House hunting during a normal market, buyers may have a day (or two) to schedule a visit and may be able to take a few hours before deciding to write a contract.
House hunting takes a lot of coordination. Agents, need to set appointments and arrange their schedule to meet you. Calling your agent every few hours as new properties hit the internet is not the best way to handle house hunting. Also, calling the listing agent to see the property and then asking your agent to write an offer isn’t a good way to go.
During the buyer consultation take time to discuss the best way for you to coordinate and schedule visiting newly listed properties so nobody gets frustrated.
Currently in Cincinnati many areas and neighborhoods are short on homes for sale and considered as a “seller’s market”. Your first offer may be your only chance of success as competition can be stiff in some price ranges. In fact, a good first offer in any type of market is a good idea. The less you negotiate reduces the chances for another offer to arrive or for either the buyer or seller getting upset with nit-picking and walking away.

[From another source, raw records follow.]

(* ===== verification/Bridge.v ===== *)
(** * Register accesses on the bus

    The DMA core of the vendor turns every access of the processor to a register
    into one transaction of the AXI-lite bus, one after the other.  This file has
    a behaviour of that core: every event of the program has a slot of the bus, in
    which an access is made and everything else does nothing.  It also has memory
    models, as state machines that see the whole top level, and the run of the
    top level with both. *)

From Stdlib Require Import Ascii String.
From stdpp Require Import base list numbers option.
From S2P Require Import Prelude Clock ClockDomains.
From S2P Require Import RdEngine.
From S2P Require Import WrEngine.
From S2P Require Import Channel.
From S2P Require Import BenchControl.
From S2P Require Import Crossing.
From S2P Require Import FpgaController.
From S2P Require Import HbmTest.
From S2P Require Import HostSystem.
From S2P Require Import AxiLite.
From S2P Require Import System.
Open Scope Z_scope.

(** ** Slots *)

(** Longer than a read, which keeps the slave busy for 18 cycles. *)
Definition slot : nat := 32%nat.
#[global] Arguments slot : simpl never.

(** What is on the bus in a cycle of the slot of an event: the address in the first
    cycle, the word in the second one; responses are always taken.  The registers
    are in one page, and only the offset in it is on the bus. *)
Definition event_in (e : option fevent) (phase : nat) (queues : ctl_in) : ctl_in :=
  let bus (aw : option Z) (w : option Z) (ar : option Z) :=
    CtlIn true (default 0 aw) (bool_decide (is_Some aw)) (default 0 w) (bool_decide (is_Some w)) true
      (default 0 ar) (bool_decide (is_Some ar)) true (fun _ => 0)
      (fifo_empty queues) (fifo_data_out queues) (doutb queues) in
  match e, phase with
  | Some (FWrite p _), 0%nat => bus (Some (p mod 4096)) None None
  | Some (FWrite _ v), 1%nat => bus None (Some v) None
  | Some (FRead p _), 0%nat => bus None None (Some (p mod 4096))
  | _, _ => bus None None None
  end.

Lemma event_reset e p queues : s_aresetn (event_in e p queues) = true.
Proof. by destruct e as [[]|], p as [|[|?]]. Qed.

(** The bus for a stream of events; the queues of the samples are arguments. *)
Definition bridge (queues : nat -> ctl_in) (evs : nat -> option fevent) (j : nat) : ctl_in :=
  event_in (evs (j / slot)%nat) (j mod slot) (queues j).

(** The transactions of the first [n] events. *)
Definition bus_write (e : fevent) : option (Z * Z) :=
  match e with FWrite p v => Some (p mod 4096, v) | _ => None end.
Definition sent (evs : nat -> option fevent) (n : nat) : list (Z * Z) :=
  omap (fun i => evs i ≫= bus_write) (seq 0 n).

Lemma sent_next evs n : sent evs (S n) = sent evs n ++ option_list (evs n ≫= bus_write).
Proof. unfold sent. rewrite seq_S, omap_app. cbn. by destruct (evs n ≫= bus_write). Qed.

Section Bridge.
Context (B : design) (env : nat -> ctl_in) (r0 : ctl_reg).
Context (queues : nat -> ctl_in) (evs : nat -> option fevent).
Context (Henv : forall j, exists f, env j = with_status f (bridge queues evs j)).
Context (Hw : w_cstate r0 = WIDLE) (Hr : r_cstate r0 = RIDLE).

Abbreviation reg := (ctl B env r0).
Abbreviation writes n := (bool_decide (is_Some (evs n ≫= bus_write))).
Definition reads (n : nat) : bool := match evs n with Some (FRead _ _) => true | _ => false end.

Lemma bridge_reset j : s_aresetn (env j) = true.
Proof.
  destruct (Henv j) as (f & ->). apply event_reset.
Qed.

(** The signals in cycle [p] of slot [n]. *)
Lemma bridge_at n p :
  (p < slot)%nat ->
  let i := env (slot * n + p)%nat in
  s_axil_awvalid i = writes n && (p =? 0)%nat /\ s_axil_wvalid i = writes n && (p =? 1)%nat /\
  s_axil_bready i = true /\ s_axil_arvalid i = reads n && (p =? 0)%nat /\ s_axil_rready i = true /\
  (forall a v, evs n = Some (FWrite a v) -> (p = 0%nat -> s_axil_awaddr i = a mod 4096) /\
     (p = 1%nat -> s_axil_wdata i = v)) /\
  (forall a v, evs n = Some (FRead a v) -> p = 0%nat -> s_axil_araddr i = a mod 4096).
Proof.
  intros Hp. destruct (Henv (slot * n + p)%nat) as (f & ->). unfold bridge, reads.
  rewrite (Nat.mul_comm slot n), Nat.div_add_l, Nat.div_small, Nat.add_0_r by (unfold slot in *; lia).
  rewrite Nat.add_comm, Nat.Div0.mod_add, Nat.mod_small by done.
  destruct (evs n) as [[]|], p as [|[|p]]; cbn; repeat split; try done; congruence.
Qed.

(** The state machines in the cycles of a slot, when they are idle at its begin. *)
Definition w_phase (n p : nat) : Z :=
  if writes n then if (p =? 1)%nat then WDATA else if (p =? 2)%nat then WBRSP else WIDLE else WIDLE.
Definition r_phase (n p : nat) : Z :=
  if reads n
  then if (p =? 1)%nat then RDATA else if ((2 <=? p) && (p <=? 17))%nat then RWAIT else RIDLE else RIDLE.

Lemma w_phase_next n p :
  (p < slot)%nat -> w_cstate (reg (slot * n + p)) = w_phase n p ->
  w_cstate (reg (S (slot * n + p))) = w_phase n (S p).
Proof.
  intros Hp E. rewrite (next_state B env r0 bridge_reset), E.
  destruct (bridge_at n p Hp) as (-> & -> & -> & _). unfold w_phase.
  destruct (writes n); [|done]. by destruct p as [|[|[|p]]].
Qed.

Lemma next_read t :
  r_cstate (reg (S t)) =
    (if r_cstate (reg t) =? RIDLE then if s_axil_arvalid (env t) then RDATA else RIDLE
     else if r_cstate (reg t) =? RDATA then if s_axil_rready (env t) then RWAIT else RDATA
     else if r_cstate (reg t) =? RWAIT then if counter (reg t) =? 15 then RIDLE else RWAIT
     else RIDLE) /\
  counter (reg (S t)) = if r_cstate (reg t) =? RWAIT then trunc 4 (counter (reg t) + 1) else 0.
Proof.
  rewrite ctl_S. cbn [ctl_step r_cstate counter]. rewrite bridge_reset. unfold r_next.
  cbn [negb]. unfold s_axil_arready, s_axil_rvalid. split; [|done].
  destruct (Z.eqb_spec (r_cstate (reg t)) RIDLE) as [->|].
  { change (Z.testbit RIDLE 0) with true. rewrite andb_true_r. by destruct (s_axil_arvalid _). }
  destruct (Z.eqb_spec (r_cstate (reg t)) RDATA) as [->|].
  { change (Z.testbit RDATA 1) with true. cbn [andb]. by destruct (s_axil_rready _). }
  destruct (r_cstate (reg t) =? RWAIT); [|done]. by destruct (_ =? 15).
Qed.

Lemma r_phase_next n p :
  (p < slot)%nat -> r_cstate (reg (slot * n + p)) = r_phase n p ->
  ((2 <= p <= 17)%nat -> reads n = true -> counter (reg (slot * n + p)) = Z.of_nat p - 2) ->
  r_cstate (reg (S (slot * n + p))) = r_phase n (S p) /\
  ((2 <= S p <= 17)%nat -> reads n = true -> counter (reg (S (slot * n + p))) = Z.of_nat (S p) - 2).
Proof.
  intros Hp E Hc. destruct (next_read (slot * n + p)) as [-> ->]. rewrite E.
  destruct (bridge_at n p Hp) as (_ & _ & _ & -> & -> & _). unfold r_phase in *.
  destruct (reads n); [|split; done]. cbn [andb].
  destruct p as [|[|p]]; [split; [done|cbn; lia]..|]. specialize (fun H => Hc H eq_refl).
  assert (E2 : (2 <=? S (S p))%nat = true) by done.
  destruct (Nat.leb_spec (S (S p)) 17) as [Hle|Hgt].
  - rewrite Hc by lia. rewrite E2. cbn [andb Nat.eqb].
    change (RWAIT =? RIDLE) with false. change (RWAIT =? RDATA) with false. change (RWAIT =? RWAIT) with true.
    cbn [Nat.leb andb]. destruct (Z.eqb_spec (Z.of_nat (S (S p)) - 2) 15) as [E15|Hne].
    + rewrite (proj2 (Nat.leb_gt p 14)) by lia. split; [done|lia].
    + rewrite (proj2 (Nat.leb_le p 14)) by lia. split; [done|]. intros _ _.
      unfold trunc. rewrite Z.mod_small; lia.
  - rewrite E2. cbn [andb Nat.eqb Nat.leb]. rewrite (proj2 (Nat.leb_gt p 14)) by lia. split; [done|lia].
Qed.

Lemma slot_states n :
  w_cstate (reg (slot * n)) = WIDLE -> r_cstate (reg (slot * n)) = RIDLE ->
  forall p, (p <= slot)%nat -> w_cstate (reg (slot * n + p)) = w_phase n p /\
    r_cstate (reg (slot * n + p)) = r_phase n p /\
    ((2 <= p <= 17)%nat -> reads n = true -> counter (reg (slot * n + p)) = Z.of_nat p - 2).
Proof.
  intros H1 H2. induction p as [|p IH]; intros Hp.
  - rewrite Nat.add_0_r, H1, H2. unfold w_phase, r_phase.
    destruct (writes n), (reads n); split; try split; done || lia.
  - destruct IH as (E1 & E2 & E3); [lia|]. rewrite Nat.add_succ_r.
    split; [apply w_phase_next; [lia|done]|]. apply r_phase_next; [lia|done|done].
Qed.

Lemma idle_slots n :
  w_cstate (reg (slot * n)) = WIDLE /\ r_cstate (reg (slot * n)) = RIDLE.
Proof.
  induction n as [|n [IH1 IH2]]; [done|].
  destruct (slot_states n IH1 IH2 slot (le_n _)) as (E1 & E2 & _).
  replace (slot * S n)%nat with (slot * n + slot)%nat by lia.
  rewrite E1, E2. unfold w_phase, r_phase. by destruct (writes n), (reads n).
Qed.

Lemma slot_state n p :
  (p < slot)%nat -> w_cstate (reg (slot * n + p)) = w_phase n p /\ r_cstate (reg (slot * n + p)) = r_phase n p.
Proof.
  intros Hp. destruct (idle_slots n) as [H1 H2].
  destruct (slot_states n H1 H2 p ltac:(lia)) as (E1 & E2 & _). done.
Qed.

(** *** Transactions *)

Lemma slot_of t : exists n p, t = (slot * n + p)%nat /\ (p < slot)%nat.
Proof.
  exists (t / slot)%nat, (t mod slot)%nat. pose proof (Nat.mod_upper_bound t slot ltac:(done)).
  pose proof (Nat.div_mod_eq t slot). lia.
Qed.

Lemma bridge_master : master B env r0.
Proof.
  split; intros t Ht; exists t; (split; [done|]); destruct (slot_of t) as (n & p & -> & Hp);
    destruct (bridge_at n p Hp) as (_ & Hv & Hb & _); [|done].
  rewrite (proj1 (slot_state n p Hp)) in Ht. rewrite Hv. unfold w_phase in Ht.
  destruct (writes n); [|done]. by destruct (p =? 1)%nat, (p =? 2)%nat.
Qed.

Lemma slot_taken n p :
  (p < slot)%nat ->
  aw_taken B env r0 (slot * n + p) = writes n && (p =? 0)%nat /\
  w_taken B env r0 (slot * n + p) = writes n && (p =? 1)%nat.
Proof.
  intros Hp. unfold aw_taken, w_taken, s_axil_awready, s_axil_wready.
  rewrite (proj1 (slot_state n p Hp)). destruct (bridge_at n p Hp) as (-> & -> & _).
  unfold w_phase. destruct (writes n); [|done]. by destruct p as [|[|[|p]]].
Qed.

Lemma observed_slot {A} (f : nat -> bool) (g : nat -> A) m k (b : bool) q :
  (forall p, (p < k)%nat -> f (m + p)%nat = b && (p =? q)%nat) ->
  observed f g (m + k) = observed f g m ++ (if b && (q <? k)%nat then [g (m + q)%nat] else []).
Proof.
  induction k as [|k IH]; intros Hf.
  - rewrite Nat.add_0_r, andb_false_r. by rewrite app_nil_r.
  - rewrite Nat.add_succ_r, observed_S, IH, Hf by auto with lia. rewrite <- app_assoc. f_equal.
    destruct b; [|done]. cbn [andb]. destruct (Nat.ltb_spec q k), (Nat.eqb_spec k q), (Nat.ltb_spec q (S k));
      try lia; subst; done.
Qed.

Lemma bridge_requests n : requests B env r0 (slot * n) = sent evs n.
Proof.
  unfold requests, addresses, words.
  assert (H : observed (aw_taken B env r0) (fun t => s_axil_awaddr (env t)) (slot * n) = (sent evs n).*1 /\
    observed (w_taken B env r0) (fun t => s_axil_wdata (env t)) (slot * n) = (sent evs n).*2);
    [|destruct H as [-> ->]; apply zip_fst_snd].
  induction n as [|n [IH1 IH2]]; [done|].
  replace (slot * S n)%nat with (slot * n + slot)%nat by lia.
  rewrite (observed_slot (aw_taken B env r0) _ (slot * n) slot (writes n) 0), IH1
    by (intros p Hp; by apply slot_taken).
  rewrite (observed_slot (w_taken B env r0) _ (slot * n) slot (writes n) 1), IH2
    by (intros p Hp; by apply slot_taken).
  rewrite sent_next, !fmap_app. change ((0 <? slot)%nat) with true. change ((1 <? slot)%nat) with true.
  rewrite andb_true_r.
  destruct (bridge_at n 0 ltac:(unfold slot; lia)) as (_ & _ & _ & _ & _ & Ha & _).
  destruct (bridge_at n 1 ltac:(unfold slot; lia)) as (_ & _ & _ & _ & _ & Hd & _).
  destruct (evs n) as [[]|] eqn:Ee; cbn; try by rewrite !app_nil_r.
  destruct (Ha _ _ eq_refl) as [-> _]; [|done]. by destruct (Hd _ _ eq_refl) as [_ ->].
Qed.

Lemma requests_prefix i j : (i <= j)%nat -> requests B env r0 i `prefix_of` requests B env r0 j.
Proof.
  induction 1 as [|j _ IH]; [done|]. destruct (w_taken B env r0 j) eqn:E.
  - destruct (requests_taken B env r0 bridge_reset Hw _ E) as (a & ->). by apply prefix_app_r.
  - by rewrite (requests_idle B env r0 bridge_reset Hw _ E).
Qed.

(** At any time, a prefix of what will be sent. *)
Lemma bridge_prefix j n :
  (j <= slot * n)%nat -> exists m, requests B env r0 j = take m (sent evs n).
Proof.
  intros Hj. exists (length (requests B env r0 j)). rewrite <- bridge_requests.
  destruct (requests_prefix j (slot * n) Hj) as (l & ->). by rewrite take_app_length.
Qed.

(** The word of a read is the register, one cycle after the address. *)
Lemma bridge_read n a v :
  evs n = Some (FRead a v) ->
  s_axil_rvalid (reg (S (slot * n))) = true /\
  s_axil_rdata (reg (S (slot * n))) = control_reg (reg (S (slot * n))) (slice 2 6 (a mod 4096)).
Proof.
  intros He. destruct (slot_state n 1 ltac:(unfold slot; lia)) as [_ E]. rewrite Nat.add_1_r in E.
  unfold s_axil_rvalid. rewrite E. unfold r_phase, reads. rewrite He. split; [done|].
  unfold s_axil_rdata. f_equal. rewrite ctl_S. cbn [ctl_step rd_addr]. unfold r_next.
  destruct (bridge_at n 0 ltac:(unfold slot; lia)) as (_ & _ & _ & Hv & _ & _ & Ha).
  rewrite Nat.add_0_r in Hv, Ha. unfold s_axil_arready. rewrite (proj2 (idle_slots n)), Hv, (Ha _ _ He eq_refl).
  unfold reads. by rewrite He.
Qed.
End Bridge.

(** ** The top level with a host and memories *)

(** A memory model sees the top level at every time, and keeps what it likes. *)
Record mem_model : Type := MemModel {
  mem_state : Type;
  mem_init : mem_state;
  mem_out : mem_state -> Z -> mem_ports;
  mem_next : nat -> sys -> mem_state -> mem_state;
}.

Strong offers don’t always mean the highest price. Sometimes accommodating delayed closings or occupancy, accepting less than perfect condition or something as simple as allowing the sellers to remove granny’s mirror or flowers from the garden can cinch the deal.
A strong first offer is the best step to concluding a successful deal.
The best deals are when neither party is thrilled because everybody gave up something to make the deal work. The arm pumping, high fives and chest thumping is great for tv and movies but rarely happens in real life.
Some buyers demand that sellers to literally rebuild a home after a home inspection. Inspections are important but today many sellers are paying for and sharing pre-sale inspection reports with potential buyers. Nobody is going a perfectly good roof or furnace just because the buyer wants a new one. On the flip side, sellers need to have some flexibility even in a seller’s market. Broken appliances and furnaces need to be repaired or replaced.
Buyers and sellers need to take a step back to understand why the other side is requesting money, repair or replacement. Many first- time home buyers cannot afford to do anything for a couple of years and home warranty programs paid for by the seller often cover many of the issues. But buyers requesting money toward closing costs and/or points as well as a lower sale price may have to pay for the warranty program themselves.
Finally buyers, who have obtained a mortgage to finance the purchase, need to have proof of home owner’s insurance to close. Owner’s insurance covers the structure and contents of the property against damage and theft. It’s a no-brainer and the lender forces buyers into covering at least the structure against loss.
Title insurance is also required by the lender but only covers their share of “mortgage ownership” on the property against title problems. Just prior to or at closing buyers are offered the opportunity to purchase title insurance (one time fee) covering them against any title or deed issues that went undiscovered prior to their purchase of the property. For example, the property you are buying was built 40 years ago and at some point one of the previous owners sold without getting the proper signatures from all the owners. Nobody catches it until one of those people appears and wants the property back- an owner’s title insurance policy covers your legal fees to clear up the situation. In short, for a variety of reasons, purchasing a owner’s title policy is the right thing to do.